### RECORD SET
Record NSys := mkNSys {
  ns_shared : NShared;
  ns_workers : list NWorker;
  ns_loop : NLoop;
}.

Inductive notify_step : NSys -> NSys -> Prop :=
  | nt_start i frame s ws l : ws !! i = Some NIdle ->
      notify_step (mkNSys s ws l) (mkNSys s (<[i := NEnqueue frame]> ws) l)
  | nt_worker i w w' s s' ws l : ws !! i = Some w -> worker_move w s = Some (w', s') ->
      notify_step (mkNSys s ws l) (mkNSys s' (<[i := w']> ws) l)
  | nt_loop r ctl s s' ws l l' : loop_move r ctl l s = Some (l', s') ->
      notify_step (mkNSys s ws l) (mkNSys s' ws l')
  | nt_completion s ws : 0 < sh_counter s -> notify_step (mkNSys s ws LWait) (mkNSys s ws LRead)
  | nt_event s ws : notify_step (mkNSys s ws LWait) (mkNSys s ws LHandle)
  | nt_handle c' s ws : handler_op (sh_conn s) c' ->
      notify_step (mkNSys s ws LHandle) (mkNSys (set_sh_conn c' s) ws LHandle)
  | nt_close s ws : notify_step (mkNSys s ws LHandle) (mkNSys (set_sh_conn (mark_closed (sh_conn s)) s) ws (LVisit 0)).

(** An open connection at rest, and workers busy with something else. *)
Record notify_init (s : NSys) : Prop := mkNotifyInit {
  nti_flag : notify_pending_ (sh_conn (ns_shared s)) = false;
  nti_settled : settled draining (sh_conn (ns_shared s));
  nti_ready : sh_ready (ns_shared s) = 0%nat;
  nti_counter : 0 <= sh_counter (ns_shared s);
  nti_workers : Forall (fun w => w = NIdle) (ns_workers s);
  nti_loop : ns_loop s = LWait;
}.

(** ** The invariant *)

Definition is_push (w : NWorker) : nat := match w with NPush => 1 | _ => 0 end.
Definition pushes (ws : list NWorker) : nat := sum_list (is_push <$> ws).
#[local] Arguments pushes : simpl never.

Definition visits (l : NLoop) : nat :=
  match l with
  | LVisit n | LClosed n | LFlush n | LSend n | LCheck n | LWanted n | LSet n _ => n
  | _ => 0
  end.

(** A worker that has changed the connection and not set the flag. *)
Definition unflagged (w : NWorker) : Prop := match w with NSub _ | NMark | NFlag => True | _ => False end.

Definition flushing_ok (c : Connection) : Prop := close_after_flush_ c = false \/ has_pending_output c = true.

(** The event loop will look at the connection, or has just looked. *)
Definition looked_at (l : NLoop) (c : Connection) : Prop :=
  match l with
  | LHandle | LClosed _ | LFlush _ | LSend _ | LCheck _ => True
  | LWanted _ => flushing_ok c
  | LSet _ ev => ev = wanted_events draining c /\ flushing_ok c
  | _ => settled draining c
  end.

Record notify_inv (s : NSys) : Prop := mkNotifyInv {
  (* the flag is a token: it is held by one worker, the list or the loop *)
  nv_token : (pushes (ns_workers s) + sh_ready (ns_shared s) + visits (ns_loop s) =
              if notify_pending_ (sh_conn (ns_shared s)) then 1 else 0)%nat;
  nv_wake : (0 < sh_ready (ns_shared s))%nat ->
    0 < sh_counter (ns_shared s) \/ NWrite ∈ ns_workers s \/ ns_loop s = LSwap;
  nv_counter : 0 <= sh_counter (ns_shared s);
  nv_cover : closed_ (sh_conn (ns_shared s)) = false ->
    (exists w, w ∈ ns_workers s /\ unflagged w) \/ notify_pending_ (sh_conn (ns_shared s)) = true \/
    looked_at (ns_loop s) (sh_conn (ns_shared s));
}.

Lemma pushes_insert ws i w w' : ws !! i = Some w ->
  (pushes (<[i := w']> ws) + is_push w = pushes ws + is_push w')%nat.
Proof.
  unfold pushes. revert i. induction ws as [|x ws IH]; intros [|i] Hi; simplify_eq/=; [|apply IH in Hi]; lia.
Qed.

Lemma elem_insert_other (ws : list NWorker) (i : nat) w w' x : ws !! i = Some w -> x ∈ ws -> x <> w -> x ∈ <[i := w']> ws.
Proof.
  intros Hi Hin Hne. apply list_elem_of_lookup in Hin as [j Hj]. apply list_elem_of_lookup. exists j.
  rewrite list_lookup_insert_ne; [done|]. intros ->. congruence.
Qed.

Lemma elem_insert_new (ws : list NWorker) (i : nat) w w' : ws !! i = Some w -> w' ∈ <[i := w']> ws.
Proof.
  intros Hi. apply list_elem_of_lookup. exists i. apply list_lookup_insert_eq. by eapply lookup_lt_Some.
Qed.

Lemma eventfd_add_pos n : 0 <= n -> 0 < eventfd_add n.
Proof. intros H. unfold eventfd_add. destruct (Z.ltb_spec n (2 ^ 64 - 2)); lia. Qed.

(** What a worker does to the connection: to its flag, and to what the event
    loop decides by. *)
Lemma worker_move_conn w s w' s' : worker_move w s = Some (w', s') ->
  closed_ (sh_conn s') = closed_ (sh_conn s) /\
  (notify_pending_ (sh_conn s') = (match w with NFlag => true | _ => notify_pending_ (sh_conn s) end)) /\
  (unflagged w' \/ w = NFlag \/ (~ unflagged w /\ sh_conn s' = sh_conn s)).
Proof.
  destruct w; cbn; intros [= <- <-]; split_and!; try done; repeat case_match; cbn; tauto.
Qed.

Lemma worker_move_token w s w' s' : worker_move w s = Some (w', s') ->
  (is_push w' + sh_ready s' + (if notify_pending_ (sh_conn s) then 1 else 0) =
   is_push w + sh_ready s + (if notify_pending_ (sh_conn s') then 1 else 0))%nat.
Proof.
  destruct w; cbn; intros [= <- <-]; cbn; repeat case_match; cbn; lia.
Qed.

Lemma worker_move_wake w s w' s' (ws : list NWorker) (i : nat) : worker_move w s = Some (w', s') -> ws !! i = Some w -> 0 <= sh_counter s ->
  0 <= sh_counter s' /\
  ((0 < sh_ready s)%nat -> 0 < sh_counter s \/ NWrite ∈ ws -> 0 < sh_counter s' \/ NWrite ∈ <[i := w']> ws) /\
  ((0 < sh_ready s')%nat -> (0 < sh_ready s)%nat \/ NWrite ∈ <[i := w']> ws).
Proof.
  intros E Hi Hc. assert (Hk : w <> NWrite -> NWrite ∈ ws -> NWrite ∈ <[i := w']> ws)
    by (intros; by eapply elem_insert_other).
  assert (Hsame : w <> NWrite -> w <> NPush -> sh_counter s' = sh_counter s /\ sh_ready s' = sh_ready s).
  { intros H1 H2. destruct w; try done; cbn in E; injection E as <- <-; done. }
  destruct w; try (destruct (Hsame ltac:(done) ltac:(done)) as [-> ->]; by naive_solver).
  - injection E as <- <-. cbn. split; [done|]. split; [naive_solver|]. intros _. right. by eapply elem_insert_new.
  - injection E as <- <-. cbn. pose proof (eventfd_add_pos (sh_counter s) Hc). split; [lia|]. split; auto.
Qed.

### HOW TO COMPLETE THIS TASK
The lines to copy are those above that contain the string "LFlush".

### SOLUTION TO THIS EXERCISE
  | LVisit n | LClosed n | LFlush n | LSend n | LCheck n | LWanted n | LSet n _ => n
  | LHandle | LClosed _ | LFlush _ | LSend _ | LCheck _ => True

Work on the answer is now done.